Task - Sort through the entries below and pull out lines containing the word "right".
Exercise data Block Start
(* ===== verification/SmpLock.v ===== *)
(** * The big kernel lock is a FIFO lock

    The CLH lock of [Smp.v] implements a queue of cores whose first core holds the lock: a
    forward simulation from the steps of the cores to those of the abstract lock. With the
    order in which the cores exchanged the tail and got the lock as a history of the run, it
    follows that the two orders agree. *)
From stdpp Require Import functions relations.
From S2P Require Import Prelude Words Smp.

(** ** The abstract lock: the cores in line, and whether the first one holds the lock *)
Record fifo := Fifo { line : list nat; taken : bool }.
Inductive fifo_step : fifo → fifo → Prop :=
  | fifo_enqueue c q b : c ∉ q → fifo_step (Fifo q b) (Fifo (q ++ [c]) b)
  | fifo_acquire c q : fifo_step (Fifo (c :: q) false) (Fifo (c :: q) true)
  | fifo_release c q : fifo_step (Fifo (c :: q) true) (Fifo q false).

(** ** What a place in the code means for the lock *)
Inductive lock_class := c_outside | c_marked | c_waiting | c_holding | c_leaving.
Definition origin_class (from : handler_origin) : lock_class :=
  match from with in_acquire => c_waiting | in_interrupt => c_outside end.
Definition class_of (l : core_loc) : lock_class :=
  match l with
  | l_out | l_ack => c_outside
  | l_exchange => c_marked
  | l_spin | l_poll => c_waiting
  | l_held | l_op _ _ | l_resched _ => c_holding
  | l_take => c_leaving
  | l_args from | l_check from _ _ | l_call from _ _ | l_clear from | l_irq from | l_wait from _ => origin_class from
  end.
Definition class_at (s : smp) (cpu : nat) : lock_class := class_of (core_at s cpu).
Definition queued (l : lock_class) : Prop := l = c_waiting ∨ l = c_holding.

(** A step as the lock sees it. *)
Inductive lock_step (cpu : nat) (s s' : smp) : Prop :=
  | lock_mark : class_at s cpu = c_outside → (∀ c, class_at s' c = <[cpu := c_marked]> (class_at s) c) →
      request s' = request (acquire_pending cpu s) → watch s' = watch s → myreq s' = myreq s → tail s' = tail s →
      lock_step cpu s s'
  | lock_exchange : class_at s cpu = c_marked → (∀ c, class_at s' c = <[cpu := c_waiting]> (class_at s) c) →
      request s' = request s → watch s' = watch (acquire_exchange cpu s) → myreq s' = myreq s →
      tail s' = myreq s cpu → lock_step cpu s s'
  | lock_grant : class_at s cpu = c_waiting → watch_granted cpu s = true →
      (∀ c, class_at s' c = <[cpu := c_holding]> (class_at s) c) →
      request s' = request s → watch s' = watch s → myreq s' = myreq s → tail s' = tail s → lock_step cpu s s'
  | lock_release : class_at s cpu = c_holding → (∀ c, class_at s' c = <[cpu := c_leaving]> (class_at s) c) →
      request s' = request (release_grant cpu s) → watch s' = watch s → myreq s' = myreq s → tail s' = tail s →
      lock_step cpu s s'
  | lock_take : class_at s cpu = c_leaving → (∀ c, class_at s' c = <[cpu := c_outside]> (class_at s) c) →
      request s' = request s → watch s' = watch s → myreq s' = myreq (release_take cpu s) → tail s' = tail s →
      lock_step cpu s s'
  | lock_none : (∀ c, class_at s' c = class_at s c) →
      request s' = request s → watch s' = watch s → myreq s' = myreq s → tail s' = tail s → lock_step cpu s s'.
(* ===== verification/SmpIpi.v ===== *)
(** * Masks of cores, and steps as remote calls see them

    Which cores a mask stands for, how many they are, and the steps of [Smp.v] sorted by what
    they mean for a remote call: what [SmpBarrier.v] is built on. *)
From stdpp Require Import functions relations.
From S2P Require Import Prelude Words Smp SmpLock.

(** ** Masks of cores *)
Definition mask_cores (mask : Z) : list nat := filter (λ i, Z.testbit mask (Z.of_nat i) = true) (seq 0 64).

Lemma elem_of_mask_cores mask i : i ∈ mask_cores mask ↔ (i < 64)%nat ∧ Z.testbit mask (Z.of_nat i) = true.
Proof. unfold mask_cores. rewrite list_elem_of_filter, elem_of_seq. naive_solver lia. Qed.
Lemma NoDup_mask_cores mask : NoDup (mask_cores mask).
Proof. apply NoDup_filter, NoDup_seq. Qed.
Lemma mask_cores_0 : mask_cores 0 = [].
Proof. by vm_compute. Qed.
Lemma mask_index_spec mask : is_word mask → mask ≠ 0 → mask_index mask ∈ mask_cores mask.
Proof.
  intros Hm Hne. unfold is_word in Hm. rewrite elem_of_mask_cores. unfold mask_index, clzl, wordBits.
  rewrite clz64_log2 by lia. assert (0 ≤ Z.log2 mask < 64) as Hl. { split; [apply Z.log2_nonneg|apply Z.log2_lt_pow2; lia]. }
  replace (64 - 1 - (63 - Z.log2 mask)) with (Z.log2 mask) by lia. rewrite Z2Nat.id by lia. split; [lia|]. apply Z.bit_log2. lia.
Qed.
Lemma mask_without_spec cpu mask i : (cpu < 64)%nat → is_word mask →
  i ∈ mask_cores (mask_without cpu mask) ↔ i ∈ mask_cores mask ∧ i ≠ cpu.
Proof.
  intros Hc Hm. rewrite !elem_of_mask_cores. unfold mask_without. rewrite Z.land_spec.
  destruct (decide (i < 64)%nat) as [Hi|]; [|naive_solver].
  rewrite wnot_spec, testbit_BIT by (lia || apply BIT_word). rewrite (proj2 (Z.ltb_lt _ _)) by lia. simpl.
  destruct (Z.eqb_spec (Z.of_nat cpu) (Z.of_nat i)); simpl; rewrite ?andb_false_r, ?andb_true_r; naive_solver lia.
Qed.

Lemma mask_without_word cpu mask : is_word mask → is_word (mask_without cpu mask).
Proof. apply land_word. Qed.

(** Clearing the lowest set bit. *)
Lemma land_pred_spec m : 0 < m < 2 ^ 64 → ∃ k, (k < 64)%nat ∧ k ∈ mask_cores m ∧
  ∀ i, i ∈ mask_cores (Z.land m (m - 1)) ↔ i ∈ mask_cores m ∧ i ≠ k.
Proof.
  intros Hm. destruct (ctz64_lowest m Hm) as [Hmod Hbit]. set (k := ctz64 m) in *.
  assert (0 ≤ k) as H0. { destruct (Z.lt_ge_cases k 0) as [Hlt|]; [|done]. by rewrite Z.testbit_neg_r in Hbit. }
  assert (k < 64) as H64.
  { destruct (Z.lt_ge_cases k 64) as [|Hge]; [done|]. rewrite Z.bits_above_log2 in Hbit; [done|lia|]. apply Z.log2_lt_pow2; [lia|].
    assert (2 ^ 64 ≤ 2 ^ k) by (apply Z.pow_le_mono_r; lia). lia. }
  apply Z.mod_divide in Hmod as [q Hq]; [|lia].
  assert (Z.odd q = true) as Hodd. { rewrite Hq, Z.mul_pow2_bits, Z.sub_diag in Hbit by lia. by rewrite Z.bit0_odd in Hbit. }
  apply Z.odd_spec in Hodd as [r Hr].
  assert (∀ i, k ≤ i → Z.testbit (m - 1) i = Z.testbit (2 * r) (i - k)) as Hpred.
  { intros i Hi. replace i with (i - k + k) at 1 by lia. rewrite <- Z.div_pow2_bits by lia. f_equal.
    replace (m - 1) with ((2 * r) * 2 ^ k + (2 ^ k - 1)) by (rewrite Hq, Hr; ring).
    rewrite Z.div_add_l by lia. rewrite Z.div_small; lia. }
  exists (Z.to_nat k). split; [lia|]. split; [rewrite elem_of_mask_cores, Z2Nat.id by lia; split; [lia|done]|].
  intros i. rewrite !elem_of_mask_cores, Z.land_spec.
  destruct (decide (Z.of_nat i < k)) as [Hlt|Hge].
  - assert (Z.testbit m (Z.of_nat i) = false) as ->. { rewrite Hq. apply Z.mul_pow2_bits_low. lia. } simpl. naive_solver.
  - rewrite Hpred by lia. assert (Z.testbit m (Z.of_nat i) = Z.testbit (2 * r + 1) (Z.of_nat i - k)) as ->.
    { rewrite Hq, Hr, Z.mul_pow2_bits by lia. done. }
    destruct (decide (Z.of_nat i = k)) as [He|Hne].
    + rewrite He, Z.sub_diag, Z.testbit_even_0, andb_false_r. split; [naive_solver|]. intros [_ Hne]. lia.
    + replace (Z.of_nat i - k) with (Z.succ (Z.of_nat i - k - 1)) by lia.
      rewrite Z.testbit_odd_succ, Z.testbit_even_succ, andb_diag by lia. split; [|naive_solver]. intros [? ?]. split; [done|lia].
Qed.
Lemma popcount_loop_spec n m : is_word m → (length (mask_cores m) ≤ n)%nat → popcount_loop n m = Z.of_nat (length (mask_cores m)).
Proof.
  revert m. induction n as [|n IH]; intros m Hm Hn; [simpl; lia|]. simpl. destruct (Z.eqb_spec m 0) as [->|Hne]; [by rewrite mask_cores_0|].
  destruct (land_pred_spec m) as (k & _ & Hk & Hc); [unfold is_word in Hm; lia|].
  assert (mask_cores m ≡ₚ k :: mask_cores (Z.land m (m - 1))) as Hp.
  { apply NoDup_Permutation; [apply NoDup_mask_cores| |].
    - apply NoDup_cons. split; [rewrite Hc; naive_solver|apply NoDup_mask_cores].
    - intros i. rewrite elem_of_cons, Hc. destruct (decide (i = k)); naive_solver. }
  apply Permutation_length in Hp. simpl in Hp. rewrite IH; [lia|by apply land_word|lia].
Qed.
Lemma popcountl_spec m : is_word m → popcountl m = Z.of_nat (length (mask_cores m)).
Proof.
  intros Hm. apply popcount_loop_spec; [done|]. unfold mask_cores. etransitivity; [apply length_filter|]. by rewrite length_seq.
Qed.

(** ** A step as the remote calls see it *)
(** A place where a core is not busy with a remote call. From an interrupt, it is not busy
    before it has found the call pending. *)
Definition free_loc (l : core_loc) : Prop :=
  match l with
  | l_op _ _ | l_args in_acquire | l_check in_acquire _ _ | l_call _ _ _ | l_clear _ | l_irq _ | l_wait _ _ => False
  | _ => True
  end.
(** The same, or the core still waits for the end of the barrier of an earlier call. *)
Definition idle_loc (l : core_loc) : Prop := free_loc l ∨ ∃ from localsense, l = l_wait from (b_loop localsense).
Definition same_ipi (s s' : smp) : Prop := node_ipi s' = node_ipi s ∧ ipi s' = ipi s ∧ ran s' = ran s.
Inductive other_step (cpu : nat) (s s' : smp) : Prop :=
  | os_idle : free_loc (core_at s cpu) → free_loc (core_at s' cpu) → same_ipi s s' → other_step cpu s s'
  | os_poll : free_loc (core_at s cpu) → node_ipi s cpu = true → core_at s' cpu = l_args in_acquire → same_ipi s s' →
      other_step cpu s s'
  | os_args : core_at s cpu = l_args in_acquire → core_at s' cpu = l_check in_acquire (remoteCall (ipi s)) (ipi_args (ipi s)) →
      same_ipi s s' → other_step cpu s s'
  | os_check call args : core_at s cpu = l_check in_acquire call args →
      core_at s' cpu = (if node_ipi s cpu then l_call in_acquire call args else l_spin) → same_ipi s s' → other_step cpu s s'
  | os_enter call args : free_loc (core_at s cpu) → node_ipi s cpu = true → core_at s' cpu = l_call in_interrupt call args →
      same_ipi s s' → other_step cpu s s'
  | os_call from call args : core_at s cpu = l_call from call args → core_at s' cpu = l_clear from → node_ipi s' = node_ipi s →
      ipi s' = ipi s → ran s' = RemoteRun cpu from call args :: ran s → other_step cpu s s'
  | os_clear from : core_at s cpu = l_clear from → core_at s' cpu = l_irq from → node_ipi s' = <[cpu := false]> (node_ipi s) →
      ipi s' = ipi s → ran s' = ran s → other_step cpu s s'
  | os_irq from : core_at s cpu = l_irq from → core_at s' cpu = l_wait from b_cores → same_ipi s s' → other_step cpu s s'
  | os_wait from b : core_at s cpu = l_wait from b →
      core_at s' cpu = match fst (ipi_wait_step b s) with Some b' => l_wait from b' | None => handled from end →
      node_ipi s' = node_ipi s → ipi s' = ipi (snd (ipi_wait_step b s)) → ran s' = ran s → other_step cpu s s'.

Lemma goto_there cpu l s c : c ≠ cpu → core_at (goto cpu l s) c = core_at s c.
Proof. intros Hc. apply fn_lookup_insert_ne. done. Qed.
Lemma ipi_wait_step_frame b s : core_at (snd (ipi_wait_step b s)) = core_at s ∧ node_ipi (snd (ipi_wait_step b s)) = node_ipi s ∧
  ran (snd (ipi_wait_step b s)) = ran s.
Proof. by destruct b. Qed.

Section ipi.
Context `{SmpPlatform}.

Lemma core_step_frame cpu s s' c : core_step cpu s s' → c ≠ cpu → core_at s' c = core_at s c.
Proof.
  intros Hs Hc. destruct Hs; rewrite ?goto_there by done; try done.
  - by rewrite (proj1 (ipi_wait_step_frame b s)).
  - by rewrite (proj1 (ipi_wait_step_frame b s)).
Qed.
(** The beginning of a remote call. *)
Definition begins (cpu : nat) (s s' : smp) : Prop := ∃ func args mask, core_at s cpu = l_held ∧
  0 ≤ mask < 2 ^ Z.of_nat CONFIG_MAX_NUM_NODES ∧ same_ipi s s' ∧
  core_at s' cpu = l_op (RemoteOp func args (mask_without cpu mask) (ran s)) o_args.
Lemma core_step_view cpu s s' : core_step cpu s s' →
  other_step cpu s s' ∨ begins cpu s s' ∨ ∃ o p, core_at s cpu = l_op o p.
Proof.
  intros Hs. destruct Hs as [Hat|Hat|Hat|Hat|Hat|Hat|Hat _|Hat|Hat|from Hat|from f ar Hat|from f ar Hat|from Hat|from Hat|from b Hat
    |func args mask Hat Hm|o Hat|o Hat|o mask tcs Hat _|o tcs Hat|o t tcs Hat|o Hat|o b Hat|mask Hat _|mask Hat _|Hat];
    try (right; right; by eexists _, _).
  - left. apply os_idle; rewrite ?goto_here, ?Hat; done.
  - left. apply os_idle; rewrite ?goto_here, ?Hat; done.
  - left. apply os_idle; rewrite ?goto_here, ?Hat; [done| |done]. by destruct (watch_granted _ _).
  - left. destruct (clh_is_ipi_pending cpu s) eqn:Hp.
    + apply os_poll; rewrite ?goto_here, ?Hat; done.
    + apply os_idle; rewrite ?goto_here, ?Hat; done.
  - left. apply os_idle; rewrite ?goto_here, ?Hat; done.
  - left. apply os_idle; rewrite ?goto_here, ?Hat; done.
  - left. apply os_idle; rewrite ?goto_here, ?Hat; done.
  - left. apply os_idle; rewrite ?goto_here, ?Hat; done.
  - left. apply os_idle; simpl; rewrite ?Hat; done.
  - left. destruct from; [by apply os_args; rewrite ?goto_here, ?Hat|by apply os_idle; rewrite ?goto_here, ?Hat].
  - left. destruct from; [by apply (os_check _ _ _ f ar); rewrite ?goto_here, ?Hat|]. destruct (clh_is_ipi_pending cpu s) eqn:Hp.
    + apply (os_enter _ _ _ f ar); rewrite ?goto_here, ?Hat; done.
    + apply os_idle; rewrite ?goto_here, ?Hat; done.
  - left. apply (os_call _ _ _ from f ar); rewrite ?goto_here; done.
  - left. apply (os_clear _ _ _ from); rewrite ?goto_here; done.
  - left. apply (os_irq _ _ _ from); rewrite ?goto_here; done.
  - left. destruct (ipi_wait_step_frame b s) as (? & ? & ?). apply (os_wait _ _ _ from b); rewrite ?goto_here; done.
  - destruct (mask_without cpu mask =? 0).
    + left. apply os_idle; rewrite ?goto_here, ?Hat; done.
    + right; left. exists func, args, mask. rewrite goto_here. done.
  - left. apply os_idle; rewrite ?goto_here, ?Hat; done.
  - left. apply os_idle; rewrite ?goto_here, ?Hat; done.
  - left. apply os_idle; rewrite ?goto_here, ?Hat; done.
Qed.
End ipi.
Exercise data Block End
Exercise response -
    try (right; right; by eexists _, _).
    + right; left. exists func, args, mask. rewrite goto_here. done.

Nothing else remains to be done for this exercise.